[Opening PROVIDED RECORDS section]
Lemma dispatch_all_viewporter events s u s' d dd :
  dispatch_all events s = Ok (u, s') →
  displays s !! d = Some dd →
  is_null (d_registry dd) = false →
  ∃ dd', displays s' !! d = Some dd' ∧
         d_registry dd' = d_registry dd ∧
         is_null (d_viewporter dd') =
           is_null (d_viewporter dd)
           && negb (advertises d "wp_viewporter" events) ∧
         is_null (d_compositor dd') =
           is_null (d_compositor dd)
           && negb (advertises d "wl_compositor" events).
Proof.
  revert s dd. induction events as [|e events IH]; intros s dd H Hd Hreg;
    simpl in H.
  - apply ret_Ok in H as [_ ->]. exists dd.
    cbn. rewrite !andb_true_r. auto.
  - apply bind_Ok in H as ([] & s1 & He & H).
    destruct (dispatch_viewporter _ _ _ _ _ _ He Hd Hreg)
      as (d1 & Hd1 & Hr1 & Hv1 & Hc1).
    rewrite <- Hr1 in Hreg.
    destruct (IH _ _ H Hd1 Hreg) as (d2 & Hd2 & Hr2 & Hv2 & Hc2).
    exists d2. split; [exact Hd2|]. split; [congruence|].
    unfold advertises in *. cbn [existsb].
    rewrite Hv2, Hv1, Hc2, Hc1, !negb_orb, !andb_assoc. auto.
Qed.

(** X10.  On a display that [display_create] returned, creating a window
    succeeds: the window starts unconfigured, without buffer, of size 0x0
    with [size_set] clear; it always has a surface, a shell surface and a
    toplevel, and it has a viewport exactly when the discovery round trip
    advertised [wp_viewporter]. *)
Theorem window_of_created_display d connected events s s1 w :
  display_create (Some d) connected events s = Ok (Some d, s1) →
  ∃ s2 win,
    display_create_window d (Some w) s1 = Ok (Some w, s2) ∧
    windows s2 !! w = Some win ∧
    w_display win = d ∧
    is_Some (w_surface win) ∧
    is_Some (w_xdg_surface win) ∧
    is_Some (w_xdg_toplevel win) ∧
    (is_Some (w_viewport win) ↔ advertises d "wp_viewporter" events = true) ∧
    w_buffer win = None ∧ w_width win = 0 ∧ w_height win = 0 ∧
    w_size_set win = false ∧ w_configured win = false.
Proof.
  intros H. unfold display_create in H. unbind H.
  apply bind_Ok in H as (dpy & s0 & Hconn & H).
  destruct connected; [|step Hconn; mrun; discriminate].
  unbind Hconn. step Hconn. do 5 unbind H.
  apply bind_Ok in H as ([] & sr & Hrt & H).
  unfold roundtrip in Hrt. unbind Hrt. unfold_world.
  destruct (dispatch_all_viewporter _ _ _ _ d _ Hrt
              (lookup_insert_eq _ _ _) eq_refl)
    as (dd & Hdd & _ & Hvp & _).
  cbn in Hvp.
  apply bind_Ok in H as (dl & sl & Hload & H).
  apply load_display_Ok in Hload as [Hload ->].
  assert (dl = dd) as -> by congruence.
  destruct (is_null (d_xdg_shell dd) || is_null (d_dmabuf dd)) eqn:Hcaps;
    mrun; [discriminate|].
  destruct (d_xdg_shell dd) as [shell|] eqn:Hshell;
    [|simpl in Hcaps; discriminate Hcaps].
  unfold display_create_window.
  fwd. fwd. cbn [d_compositor d_xdg_shell d_viewporter with_d_running].
  rewrite Hshell.
  destruct (d_viewporter dd) as [viewporter|] eqn:Hviewporter;
    repeat fwd;
    (eexists _, _; split; [reflexivity|]); unfold_world;
    (split; [apply lookup_insert_eq|]);
    cbn [w_display w_surface w_xdg_surface w_xdg_toplevel w_viewport w_buffer
         w_width w_height w_size_set w_configured];
    cbn [is_null] in Hvp;
    repeat split; eauto; try discriminate;
    try (intros _; destruct (advertises d "wp_viewporter" events);
         [reflexivity | discriminate Hvp]);
    try (intros Hadv; rewrite Hadv in Hvp; discriminate Hvp);
    try (intros [? ?]; discriminate).
Qed.

Lemma window_of_created_display_witness :
  ∃ s2 win,
    display_create_window 10%nat (Some 20%nat)
      (world_after (display_create (Some 10%nat) true discovery_events
                      empty_world) empty_world) = Ok (Some 20%nat, s2) ∧
    windows s2 !! 20%nat = Some win ∧
    w_display win = 10%nat ∧
    is_Some (w_surface win) ∧
    is_Some (w_xdg_surface win) ∧
    is_Some (w_xdg_toplevel win) ∧
    (is_Some (w_viewport win) ↔
     advertises 10%nat "wp_viewporter" discovery_events = true) ∧
    w_buffer win = None ∧ w_width win = 0 ∧ w_height win = 0 ∧
    w_size_set win = false ∧ w_configured win = false.
Proof.
  apply (window_of_created_display 10%nat true discovery_events empty_world).
  vm_compute. reflexivity.
Defined.

(** ** Creating a display, then destroying it *)

Lemma display_destroy_run s d dd :
  displays s !! d = Some dd →
  display_destroy d s =
    Ok (tt, {| displays := delete d (displays s); windows := windows s;
               fbs := fbs s; next_id := next_id s;
               trace := destroy_requests dd ++ trace s |}).
Proof.
  intros Hd. unfold display_destroy, destroy_requests. fwd.
  destruct (d_viewporter dd), (d_compositor dd), (d_xdg_shell dd),
    (d_dmabuf dd), (d_registry dd), (d_display dd); repeat fwd; reflexivity.
Qed.

(** One advertisement to a display that has not yet bound the advertised
    interface: the proxy bound is one more proxy the display holds, and
    nothing is destroyed. *)
Lemma dispatch_advert s d dd id interface version :
  displays s !! d = Some dd →
  is_null (d_registry dd) = false →
  (interface = "wl_compositor" → d_compositor dd = None) →
  (interface = "wp_viewporter" → d_viewporter dd = None) →
  (interface = "zxdg_shell_v6" → d_xdg_shell dd = None) →
  (interface = "zwp_linux_dmabuf_v1" → d_dmabuf dd = None) →
  ∃ s' dd' new,
    dispatch (registry_global d id interface version) s = Ok (tt, s') ∧
    displays s' = <[d := dd']> (displays s) ∧
    trace s' = new ++ trace s ∧
    omap destroys new = [] ∧
    omap destroys (destroy_requests dd') ≡ₚ
      omap creates new ++ omap destroys (destroy_requests dd) ∧
    d_registry dd' = d_registry dd ∧
    bound (d_compositor dd') =
      (bound (d_compositor dd)
       + if String.eqb interface "wl_compositor" then 1 else 0)%nat ∧
    bound (d_viewporter dd') =
      (bound (d_viewporter dd)
       + if String.eqb interface "wp_viewporter" then 1 else 0)%nat ∧
    bound (d_xdg_shell dd') =
      (bound (d_xdg_shell dd)
       + if String.eqb interface "zxdg_shell_v6" then 1 else 0)%nat ∧
    bound (d_dmabuf dd') =
      (bound (d_dmabuf dd)
       + if String.eqb interface "zwp_linux_dmabuf_v1" then 1 else 0)%nat.
Proof.
  intros Hd Hreg Hc Hv Hs Hm. cbn [dispatch]. rewrite Hd, Hreg.
  unfold registry_handle_global. fwd.
  destruct dd as [dpy reg comp shell vp dm fmts cnt run].
  cbn [d_display d_registry d_compositor d_xdg_shell d_viewporter d_dmabuf]
    in *.
  destruct (String.eqb_spec interface "wl_compositor") as [->|Hn1].
  { rewrite (Hc eq_refl). repeat fwd.
    eexists _, _, [_]. split; [reflexivity|]. unfold_world.
    do 3 (split; [reflexivity|]).
    split; [unfold destroy_requests; destruct dpy, reg, shell, vp, dm;
            cbn; solve_Permutation|].
    split; [reflexivity|]. cbn. repeat split; lia. }
  destruct (String.eqb_spec interface "wp_viewporter") as [->|Hn2].
  { rewrite (Hv eq_refl). repeat fwd.
    eexists _, _, [_]. split; [reflexivity|]. unfold_world.
    do 3 (split; [reflexivity|]).
    split; [unfold destroy_requests; destruct dpy, reg, comp, shell, dm;
            cbn; solve_Permutation|].
    split; [reflexivity|]. cbn. repeat split; lia. }
  destruct (String.eqb_spec interface "zxdg_shell_v6") as [->|Hn3].
  { rewrite (Hs eq_refl). repeat fwd.
    eexists _, _, [_]. split; [reflexivity|]. unfold_world.
    do 3 (split; [reflexivity|]).
    split; [unfold destroy_requests; destruct dpy, reg, comp, vp, dm;
            cbn; solve_Permutation|].
    split; [reflexivity|]. cbn. repeat split; lia. }
  destruct (String.eqb_spec interface "zwp_linux_dmabuf_v1") as [->|Hn4].
  { rewrite (Hm eq_refl). repeat fwd.
    eexists _, _, [_]. split; [reflexivity|]. unfold_world.
    do 3 (split; [reflexivity|]).
    split; [unfold destroy_requests; destruct dpy, reg, comp, shell, vp;
            cbn; solve_Permutation|].
    split; [reflexivity|]. cbn. repeat split; lia. }
  eexists s, _, []. split; [reflexivity|].
  split; [symmetry; apply insert_id; exact Hd|].
  do 2 (split; [reflexivity|]).
  split; [reflexivity|]. split; [reflexivity|].
  cbn. repeat split; lia.
Qed.

Lemma times_advertised_cons d x id i v events :
  times_advertised d x (registry_global d id i v :: events) =
  ((if String.eqb i x then 1 else 0) + times_advertised d x events)%nat.
Proof.
  unfold times_advertised. cbn [List.filter advertised_by].
  rewrite bool_decide_eq_true_2 by reflexivity. cbn [andb].
  destruct (String.eqb i x); reflexivity.
Qed.

Lemma bound_0 (p : option handle) : bound p = 0%nat → p = None.
Proof. destruct p; [discriminate | reflexivity]. Qed.

(** A discovery round trip in which no interface the display binds is
    advertised again: every proxy bound is one the display holds at the end,
    beside those it held before, and nothing is destroyed. *)
Lemma dispatch_all_adverts d events : ∀ s dd,
  Forall (λ e, is_advert_to d e = true) events →
  displays s !! d = Some dd →
  is_null (d_registry dd) = false →
  (times_advertised d "wl_compositor" events + bound (d_compositor dd)
   ≤ 1)%nat →
  (times_advertised d "wp_viewporter" events + bound (d_viewporter dd)
   ≤ 1)%nat →
  (times_advertised d "zxdg_shell_v6" events + bound (d_xdg_shell dd)
   ≤ 1)%nat →
  (times_advertised d "zwp_linux_dmabuf_v1" events + bound (d_dmabuf dd)
   ≤ 1)%nat →
  ∃ s' dd' new,
    dispatch_all events s = Ok (tt, s') ∧
    displays s' = <[d := dd']> (displays s) ∧
    trace s' = new ++ trace s ∧
    omap destroys new = [] ∧
    omap destroys (destroy_requests dd') ≡ₚ
      omap creates new ++ omap destroys (destroy_requests dd).
Proof.
  induction events as [|e events IH]; intros s dd Hall Hd Hreg Hc Hv Hs Hm.
  - exists s, dd, []. split; [reflexivity|].
    split; [symmetry; apply insert_id; exact Hd|].
    repeat split; reflexivity.
  - apply Forall_cons in Hall as [He Hall].
    destruct e as [d' id i v| | | | | | | | |]; try discriminate He.
    cbn [is_advert_to] in He. apply bool_decide_eq_true_1 in He as ->.
    rewrite times_advertised_cons in Hc, Hv, Hs, Hm.
    destruct (dispatch_advert s d dd id i v Hd Hreg)
      as (s1 & dd1 & new1 & Hrun & Hd1 & Htr1 & Hdes1 & Hperm1 & Hreg1
          & Hbc & Hbv & Hbs & Hbm).
    + intros ->. apply bound_0. cbn in Hc. lia.
    + intros ->. apply bound_0. cbn in Hv. lia.
    + intros ->. apply bound_0. cbn in Hs. lia.
    + intros ->. apply bound_0. cbn in Hm. lia.
    + destruct (IH s1 dd1 Hall)
        as (s2 & dd2 & new2 & Hrun2 & Hd2 & Htr2 & Hdes2 & Hperm2).
      * rewrite Hd1. apply lookup_insert_eq.
      * rewrite Hreg1. exact Hreg.
      * rewrite Hbc. lia.
      * rewrite Hbv. lia.
      * rewrite Hbs. lia.
      * rewrite Hbm. lia.
      * exists s2, dd2, (new2 ++ new1).
        split; [cbn [dispatch_all]; erewrite bind_step by exact Hrun;
                exact Hrun2|].
        split; [rewrite Hd2, Hd1; apply insert_insert_eq|].
        split; [rewrite Htr2, Htr1; apply app_assoc|].
        rewrite !omap_app, Hdes1, Hdes2. split; [reflexivity|].
        rewrite Hperm2, Hperm1. rewrite app_assoc. reflexivity.
Qed.

Lemma destroy_requests_create_nothing dd :
  omap creates (destroy_requests dd) = [].
Proof.
  unfold destroy_requests.
  destruct (d_display dd), (d_registry dd), (d_dmabuf dd), (d_xdg_shell dd),
    (d_compositor dd), (d_viewporter dd); reflexivity.
Qed.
[Closing PROVIDED RECORDS section]
*TASK DESCRIPTION*: What is needed is an exact copy of the lines above, from the one containing "split; [rewrite Hd2, Hd1;" through the one containing "Lemma destroy_requests_create_nothing dd", with nothing added.

*SOLUTION TO THIS EXERCISE*:
        split; [rewrite Hd2, Hd1; apply insert_insert_eq|].
        split; [rewrite Htr2, Htr1; apply app_assoc|].
        rewrite !omap_app, Hdes1, Hdes2. split; [reflexivity|].
        rewrite Hperm2, Hperm1. rewrite app_assoc. reflexivity.
Qed.

Lemma destroy_requests_create_nothing dd :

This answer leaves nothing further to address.